## [AIM OF THE TASK]
Write out, as an exact transcription, the line that has "s' = docChangeListeners s." and each line after it through the end of the data below.

## [Data records]
■ ■ ■ ■
(** C7.  At session start on a new connection [c],
    [connectionProvider.get] is its first half followed by its second
    half: the first half only sends, in the order schema-changed,
    culture-changed, language-changed (each option send present only when
    its select box is); up to the end of that half connection [c] has no
    listener, so no inbound notification is processed; the second half
    only registers listeners and handlers and sends nothing.  When the
    primary editor has a model and both boxes are present, all three sends
    and all registrations happen, in this order. *)
Theorem session_start_sends_precede_listeners (s : State) :
  let c := length (connections s) in
  let s0 := set_connections (connections s ++ [mkConnection [] false]) s in
  newConnection s = (Normal c, s0)
  ∧ connectionProvider_get c s0 = (get_sends c;; get_registrations) s0
  ∧ ∃ r1 s1 sends r2 s2 regs,
      get_sends c s0 = (r1, s1)
    ∧ trace s1 = trace s ++ sends
    ∧ Forall (λ ev, isSend ev = true) sends
    ∧ sublist (map fst (sentNotifications sends))
        [SchemaChanged; CultureChanged; LanguageChanged]
    ∧ (∀ method params, deliver c method params s1 = (Normal tt, s1))
    ∧ connectionProvider_get c s0 = (r2, s2)
    ∧ trace s2 = trace s1 ++ regs
    ∧ Forall (λ ev, isRegistration ev = true) regs
    ∧ (∀ m cb lb,
         getModel (ovEditor s) = Some m →
         cultureSelectBox s = Some cb →
         languageSelectBox s = Some lb →
         r2 = Normal tt
         ∧ sends =
             [EvSendNotification c SchemaChanged
                (SchemaParams (getValue (schemaEditor s)) (uri m));
              EvSendNotification c CultureChanged
                (CultureParams (content s !! Culture) (uri m));
              EvSendNotification c LanguageChanged
                (LanguageParams (content s !! Language) (uri m))]
         ∧ regs =
             [EvOnNotification c SemanticHighlighting;
              EvOnNotification c GeneratedCode;
              EvOnDidChangeTextDocument;
              EvOnNotification c CommentKeywordChanged;
              EvSetOnChange CultureSelectBox;
              EvSetOnChange LanguageSelectBox]
         ∧ connections s2 !! c
             = Some (mkConnection
                       [SemanticHighlighting; GeneratedCode; CommentKeywordChanged]
                       false)).
Proof.
  intros c s0. split; [by destruct_state s|].
  split; [apply connectionProvider_get_split|].
  assert (∀ s1, connections s1 = connections s ++ [mkConnection [] false] →
            ∀ method params, deliver c method params s1 = (Normal tt, s1))
    as Hquiet.
  { intros s1 Hc method params. unfold deliver. munfold. rewrite Hc.
    subst c. rewrite lookup_last. reflexivity. }
  unfold get_sends, connectionProvider_get, get_registrations,
    sendSchemaChangedNotification, sendLanguageConfiguration,
    addSemanticHighlightingNotificationListener,
    addGeneratedCodeNotificationListener, addDidChangeTextDocumentListener,
    addAliasesChangesListener, setClickHandler, onNotification,
    sendNotification, ContentManager_getValue.
  munfold.
  destruct s as [[[m|]] se oe ct cb lb cs cc dl tp lc tr];
    simpl in c, s0, Hquiet; subst s0 c; simpl.
  2:{ (* no model: the first send throws *)
    eexists _, _, [], _, _, [].
    split; [reflexivity|]. split; [simpl; by rewrite app_nil_r|].
    split; [constructor|]. split; [simpl; sublist_tac|].
    split; [by apply Hquiet|]. split; [reflexivity|].
    split; [simpl; by rewrite app_nil_r|]. split; [constructor|].
    intros ? ? ? ?. discriminate. }
  destruct cb as [cb|], lb as [lb|]; simpl;
    rewrite ?alter_last; simpl;
    eexists _, _, _, _, _, _.
  all: split; [reflexivity|].
  all: split; [simpl; rewrite <- ?app_assoc; simpl; reflexivity|].
  all: split; [by repeat constructor|].
  all: split; [simpl; sublist_tac|].
  all: split; [by apply Hquiet|].
  all: split; [reflexivity|].
  all: split; [simpl; rewrite <- ?app_assoc; simpl; reflexivity|].
  all: split; [by repeat constructor|].
  all: intros m' cb' lb' Hm Hcb Hlb; try discriminate.
  injection Hm as <-. injection Hcb as <-. injection Hlb as <-.
  split; [reflexivity|]. split; [reflexivity|]. split; [reflexivity|].
  cbn [connections]. rewrite lookup_last. reflexivity.
Qed.

End SessionStart.

Lemma session_start_sends_precede_listeners_witness :
  ∃ s2, connectionProvider_get 0 (snd (newConnection page0)) = (Normal tt, s2)
    ∧ trace s2 =
        [EvSendNotification 0 SchemaChanged (SchemaParams "x: Number" "inmemory://model/1");
         EvSendNotification 0 CultureChanged (CultureParams (Some "de") "inmemory://model/1");
         EvSendNotification 0 LanguageChanged (LanguageParams (Some "Node") "inmemory://model/1");
         EvOnNotification 0 SemanticHighlighting;
         EvOnNotification 0 GeneratedCode;
         EvOnDidChangeTextDocument;
         EvOnNotification 0 CommentKeywordChanged;
         EvSetOnChange CultureSelectBox;
         EvSetOnChange LanguageSelectBox].
Proof.
  destruct (@session_start_sends_precede_listeners fixtureHost page0)
    as (Hnew & _ & r1 & s1 & sends & r2 & s2 & regs & _ & Ht1 & _ & _ & _
        & Hget & Ht2 & _ & Hfull).
  destruct (Hfull ovModel cultureBox0 languageBox0 eq_refl eq_refl eq_refl)
    as (-> & -> & -> & _).
  exists s2. rewrite Hnew. split; [exact Hget|].
  rewrite Ht2, Ht1. reflexivity.
Defined.

(** ** Reconnects *)

Lemma connection_onClose_listeners (c : nat) (s : State) :
  ∃ s', connection_onClose c s = (Normal tt, s')
    ∧ docChangeListeners s' = docChangeListeners s.
Proof.
  unfold connection_onClose, modify. eexists. split; [reflexivity|].
  by destruct_state s.
Qed.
■ ■ ■ ■
## [SOLUTION FOR THIS EXERCISE]
    ∧ docChangeListeners s' = docChangeListeners s.
Proof.
  unfold connection_onClose, modify. eexists. split; [reflexivity|].
  by destruct_state s.
Qed.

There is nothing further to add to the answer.